Instelling van de spuitbomen tot
niveau
1. Draai op de bestuurderspositie de contactsleutel
naar Aan om het systeem te activeren.
2. Verplaats de spuitbomen zodanig dat ze op
bodemniveau liggen.
3. Verwijder de sleutel en verlaat de bestuurderspositie.
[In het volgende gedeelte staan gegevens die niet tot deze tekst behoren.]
(* ===== verification/Attachments.v ===== *)
(** * Attachments

    The attachment rows of a message (internal/store/write.go,
    attachment_recovery.go): reconciled in place, a row written only when one
    of its content columns changes. SQL nulls of the optional text columns are
    [""], which is how the writer passes and reads them; the text history is
    keyed by the text itself instead of its SHA-256. *)
From S2P Require Import Prelude GoTime GoText Rows Receipts.
Local Open Scope Z_scope.

Record attachment_row := mkAttachmentRow { at_record : AttachmentRecord; at_updated : string }.
Record text_history_row := mkTextHistory { th_message : string; th_guild : string; th_channel : string; th_succeeded : string; th_retained : string }.

Record attachments := mkAttachments {
  at_rows : gmap string attachment_row;
  at_history : gmap (string * string) text_history_row;   (** attachment_text_history *)
  at_receipts : receipts
}.

Definition with_receipts (f : receipts → receipts) (s : attachments) : attachments :=
  mkAttachments (at_rows s) (at_history s) (f (at_receipts s)).

Definition of_message (messageID : string) (r : attachment_row) : bool := (a_MessageID (at_record r) =? messageID)%string.

(** [retainAttachmentText], insert or ignore. *)
Definition retain_one (now : Z) (h : gmap (string * string) text_history_row) (p : string * attachment_row) :=
  let '(id, r) := p in
  let a := at_record r in
  let k := (id, a_TextContent a) in
  match h !! k with
  | Some _ => h
  | None => <[k := mkTextHistory (a_MessageID a) (a_GuildID a) (a_ChannelID a) (a_TextSucceededAt a) (timeLayout now)]> h
  end.
Definition retainAttachmentText (now : Z) (messageID : string) (s : attachments) : attachments :=
  let records := List.filter (λ p : string * attachment_row, of_message messageID (snd p) && negb (a_TextContent (at_record (snd p)) =? "")%string)
                   (map_to_list (at_rows s)) in
  mkAttachments (at_rows s) (fold_left (retain_one now) records (at_history s)) (at_receipts s).

(** [existingAttachmentMediaTx]: the rows of the message. *)
Definition existingAttachmentMedia (messageID : string) (s : attachments) : gmap string AttachmentRecord :=
  at_record <$> filter (λ p, of_message messageID (snd p) = true) (at_rows s).

Definition retainLegacyAttachment (id : string) (s : attachments) : attachments :=
  match at_rows s !! id with
  | None => s
  | Some r => with_receipts (retainLegacy "message_attachments" false (EvLegacyAttachment (at_record r) (at_updated r)) [id]) s
  end.

Definition effective (incoming stored : string) : string := if (incoming =? "")%string then stored else incoming.

Definition sameStoredAttachment (a : AttachmentRecord) (s : attachments) : bool :=
  match at_rows s !! a_AttachmentID a with
  | None => false
  | Some r =>
      let st := at_record r in
      let wantContentSize := if 0 <? a_ContentSize a then a_ContentSize a else a_ContentSize st in
      let wantFetchError := if negb (a_FetchStatus a =? "")%string || negb (a_FetchError a =? "")%string
                            then a_FetchError a else a_FetchError st in
      (a_MessageID st =? a_MessageID a)%string && (a_GuildID st =? a_GuildID a)%string
      && (a_ChannelID st =? a_ChannelID a)%string && (a_AuthorID st =? a_AuthorID a)%string
      && (a_Filename st =? a_Filename a)%string && (a_ContentType st =? a_ContentType a)%string
      && (a_Size st =? a_Size a) && (a_URL st =? a_URL a)%string && (a_ProxyURL st =? a_ProxyURL a)%string
      && (a_TextContent st =? a_TextContent a)%string
      && (a_MediaPath st =? effective (a_MediaPath a) (a_MediaPath st))%string
      && (a_ContentSHA256 st =? effective (a_ContentSHA256 a) (a_ContentSHA256 st))%string
      && (a_ContentSize st =? wantContentSize)
      && (a_FetchedAt st =? effective (a_FetchedAt a) (a_FetchedAt st))%string
      && (a_FetchStatus st =? effective (a_FetchStatus a) (a_FetchStatus st))%string
      && (a_FetchError st =? wantFetchError)%string
      && (a_TextStatus st =? a_TextStatus a)%string && (a_TextError st =? a_TextError a)%string
  end.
4. Stel bij het scharnier de stand van de bumpers
in zodat de spuitboom niet verder kan dan
bodemniveau. Zorg dat de bumper op hetzelfde
niveau is.
5. Draai de bout en de moer vast om de bumpers
vast te zetten in de ingestelde stand. Draai
de wielbevestigingen vast met een torsie van
183-223 Nm.
Opmerking: De bumper kan in de loop van de
tijd enige compressie vertonen. Als de spuitbomen
beneden het niveau komen moet deze procedure
worden gebruikt om de bumper weer in de vereiste
stand in te stellen.
Opmerking: Onder bepaalde omstandigheden
moeten de spuitbomen mogelijk de contouren van de
ondergrond extra laag volgen. U kunt door de bumpers
te verlagen de spuitbomen zo aanpassen dat zij volledig
bewegingsbereik hebben.
Controle vóór het gebruik
Voer elke dag de volgende controles uit voordat u de
spuitmachine gaat gebruiken:
• De bandenspanning controleren.
Opmerking: Deze banden zijn anders dan
autobanden: zij vereisen een lagere spanning om
compactie en beschadiging van de grasmat te
voorkomen.
• Controleer het peil van alle vloeistoffen. Indien
het peil te laag is, moet u bijvullen met de vereiste
hoeveelheid vloeistof volgens de specificaties.
• Controleer of het rempedaal werkt.
• Controleer of de verlichting werkt.
• Zet de motor af en controleer op olielekken, losse
onderdelen en andere waarneembare defecten.
Indien een van bovengenoemde zaken niet in orde
is, moet u de monteur hiervan op de hoogte stellen
of contact opnemen met de bedrijfsleiding voordat
u die dag met de spuitmachine gaat werken. De
bedrijfsleiding kan u verzoeken dagelijks andere
controles uit te voeren. Vraag daarom wat uw taken
zijn.
Rijden met de spuitmachine
Motor starten
1. Neem plaats op de bestuurderstoel en haal u voet
van het tractiepedaal.
2. Stel de parkeerrem in werking, zet het tractiepedaal
in de neutraalstand en zet het gaspedaal op
Langzaam.
3. Draai de contactschakelaar op Aan/Voorgloeien.
Opmerking: Een automatische tijdschakelaar
zorgt ervoor dat de motor 6 seconden wordt
voorgegloeid.
4. Daarna draait u het sleuteltje op Start.
5. Laat de motor bij het starten langer dan 15 seconden
draaien.
6. Laat het sleuteltje los zodra de motor start.
7. Als de motor nogmaals moet worden voorgegloeid,
draait u het sleuteltje eerst op Uit en vervolgens op
Aan/Voorgloeien.
Opmerking: Herhaal indien nodig de stappen.
8. Laat de motor stationair of halfgas lopen totdat
deze is opgewarmd.
Rijden
1. Trap het tractiepedaal naar voren om vooruit te
rijden en naar achteren om achteruit te rijden.
Belangrijk: Laat de spuitmachine tot stilstand
komen voordat u schakelt tussen de vooruit-
en de achteruit-stand.
2. Om de machine langzaam te stoppen, moet u het
tractiepedaal laten opkomen.
3. Om snel te remmen, trapt u het rempedaal in.
Opmerking: De lengte van de remweg kan
variëren, afhankelijk van de lading en de snelheid
van de spuitmachine.
Cruise control instellen
VOORZICHTIG
Als u de schakelaar indrukt om de cruise
control uit te schakelen en u uw voet niet op het
tractiepedaal heeft, kan de tractie-eenheid abrupt
tot stilstand komen waardoor u de controle over de
machine verliest. Hierbij kan de bestuurder of een
omstander letsel oplopen.
Houd daarom uw voet op het tractiepedaal als u de
cruise controle met de schakelaar uitschakelt.